I’ve been hankering to try Brendan Collins’ food at his passion pit Waterloo & City ever since sampling the menu at Larry’s by the Sea in Venice, which he created. Larry’s is the single elevated place to get tasty food on the boardwalk and Collins helped in creating offerings there such as flat bread pizzas, quick yet savory arancini balls and sophisticated bites of pork belly amongst a culinary beachside scene that typically fancies greasy pizzas, below average tapas with beer and overcooked burgers. So when the Cute Gardener told me that Collins’ real restaurant resided in Culver City and coined itself a traditional British gastropub, it was added to my must-try list.
A year later and I’ve finally been anointed by Collins’ special brand of bowler hat wearing, sumptuous food cooking that I could easily revisit time and again. Everything about the restaurant is comforting – not in a grandmotherly sense but more of a jovial “meet me and the boys at the end of the work day for some great grub” kind of way.
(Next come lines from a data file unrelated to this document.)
(** * Offline-first task sync: queue, batch transmission, conflict resolution

    A shallow embedding of the task service (services/taskService.ts), the
    sync service (services/syncService.ts), the SQLite wrapper
    (db/database.ts), the task routes (routes/tasks.ts) and the sync routes
    (routes/sync.ts).

    Conventions of the embedding
    - a JavaScript [Date] is the instant it denotes, in milliseconds since
      the epoch ([Z]); [new Date()] reads a clock that is passed as [now];
    - [uuidv4()] draws are passed as arguments, one per call in the source;
    - the answer of the remote authority to [axios.post] is an input;
    - a table is the list of its rows in insertion order; a PRIMARY KEY is
      enforced by the INSERT, which throws on a duplicate (the FOREIGN KEY
      of sync_queue is not enforced: SQLite leaves it off by default and the
      code never turns it on);
    - an [async] method is a function from the database to the database it
      leaves behind and either a value or the error it throws. *)

From Stdlib Require Import List String Ascii ZArith Bool Lia Sorted Permutation.
Import ListNotations.
Open Scope string_scope.
Open Scope list_scope.
Open Scope Z_scope.

(** ** Data contracts (types/index.ts, as the services use them) *)

Inductive SyncStatus : Type := pending | synced | error.

Inductive Operation : Type := create | update | delete.

Record Task : Type := mkTask {
  id : string;
  title : string;
  description : option string;
  completed : bool;
  created_at : Z;
  updated_at : Z;
  is_deleted : bool;
  sync_status : SyncStatus;
  server_id : option string;
  last_synced_at : option Z
}.

(** [Partial<Task>]: every field may be absent. *)
Record PartialTask : Type := mkPartial {
  p_id : option string;
  p_title : option string;
  p_description : option string;
  p_completed : option bool;
  p_created_at : option Z;
  p_updated_at : option Z;
  p_is_deleted : option bool;
  p_sync_status : option SyncStatus;
  p_server_id : option string;
  p_last_synced_at : option Z
}.

Definition emptyPartial : PartialTask :=
  mkPartial None None None None None None None None None None.

(** The JSON values that travel through the [data] column. The snapshots this
    repository enqueues are whole tasks, the empty object [{}] or [null];
    [JText j] is the text [JSON.stringify] produces for [j]. *)
Inductive Json : Type :=
| JTask (t : Task)
| JEmpty
| JNull
| JText (encoded : Json).

Definition JSON_stringify (j : Json) : Json := JText j.

(** [JSON.parse] of a text gives the value back; anything that is not a text
    is first coerced to a string that is no JSON, and the parse throws. *)
Definition JSON_parse (j : Json) : option Json :=
  match j with
  | JText v => Some v
  | _ => None
  end.

(** What SQLite holds in a DATETIME column: a [Date] parameter is bound as a
    number, an ISO string stays a text. [SqlIso ms] stands for the text
    [toISOString] gives for the instant [ms]. *)
Inductive SqlDate : Type :=
| SqlNum (ms : Z)
| SqlIso (ms : Z).

(** The object the task service hands to [Database.addToSyncQueue]. *)
Record SyncQueueItem : Type := mkItem {
  i_id : string;
  i_task_id : string;
  i_operation : Operation;
  i_data : Json;
  i_created_at : Z;
  i_retry_count : Z;
  i_error_message : option string
}.

(** A row of sync_queue; [SELECT *] rows are what [sync] casts to
    [SyncQueueItem[]], so [q_data] is the stored text. The column
    updated_at, which no statement writes or reads, is left out. *)
Record QueueRow : Type := mkRow {
  q_id : string;
  q_task_id : string;
  q_operation : Operation;
  q_data : Json;
  q_status : SyncStatus;
  q_created_at : SqlDate;
  q_retry_count : Z;
  q_error_message : option string
}.

(** A row of dead_letter_queue: the table has no retry_count column. *)
Record DeadLetterRow : Type := mkDead {
  d_id : string;
  d_task_id : string;
  d_operation : Operation;
  d_data : Json;
  d_created_at : SqlDate;
  d_error_message : option string;
  d_failed_at : Z
}.

(** What [getSyncQueue] and [getDeadLetterQueue] hand out. *)
Record QueueView : Type := mkView {
  v_id : string;
  v_task_id : string;
  v_operation : Operation;
  v_data : Json;
  v_created_at : SqlDate;
  v_retry_count : Z;
  v_error_message : option string
}.

(** Modelled from the spec: the strategy tag of [ConflictResolution], whose
    declaration (types/index.ts) is not among the sources; the three values
    are the policies the README weighs. *)
Inductive Strategy : Type := last_write_wins | client_wins | server_wins.

Record ConflictResolution : Type := mkResolution {
  strategy : Strategy;
  resolved_task : Json
}.

Inductive ResultStatus : Type := st_success | st_conflict | st_error.

Record ProcessedItem : Type := mkProcessed {
  client_id : string;
  r_server_id : string;
  r_status : ResultStatus;
  resolved_data : option Task;
  r_operation : option Operation;
  r_error : option string
}.

Record BatchSyncResponse : Type := mkResponse {
  processed_items : list ProcessedItem
}.

(** The operation of a reported error: an operation of the queue, or the
    string 'unknown'. *)
Inductive ErrorOperation : Type :=
| known (o : Operation)
| unknown.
Named for the London underground railway line Collins traversed in his youth, the restaurant does bustle with the constant ebb and flow of boisterous guests enjoying some delicious food and drink together. The super casual yet simultaneously modern ambiance is accented by English meadow graphic wallpaper in cool gray monotones and the feeling like you could have stumbled in literally off the beaten track from some roving European countryside to order up your Shepherd’s and pot pies.
This focus and determination comes flying through in entirely original creative dishes that pop out of the menu beyond the expected gourmet-tinged pub fare. First off, I am a sucker for high-end charcuterie. Never have I seen such an array in one place from smoked salmon, fried egg, and gribiche sauce terrines to duck rillettes with orange jelly and toasted country bread to duck and walnut pate with orange-apricot marmalade. I almost ordered the rabbit and pistachio terrine until I heard the waiter’s mouth drop the special lamb terrine bomb on me. The exquisite little square, hemmed in by a ribbon of carrot and featuring raw and tender chunks of my favorite meat, completely tickled my fancy.
If that weren’t enough, our entrees were over the top decadent as well, particularly another special of the night boasting a homemade pappardelle with chunks of garlic-swimming escargot, tufts of bone marrow and swaths of prosciutto.
My dinner came with three massive seared king scallops atop a sweet pile of corn succotash and tortellini also stuffed with creamy cheese and corn. Perhaps to some it was a completely indulgent, semi-verging on the ridiculous gluttonous dish of corn, but I hardly could raise an objection when each bite had me smiling and cooing for more.
I realized that I have absolutely no problem diving into the deep end of sinful, pleasurable eating when it comes wrapped in wholesome concoctions made by a chef with such flair.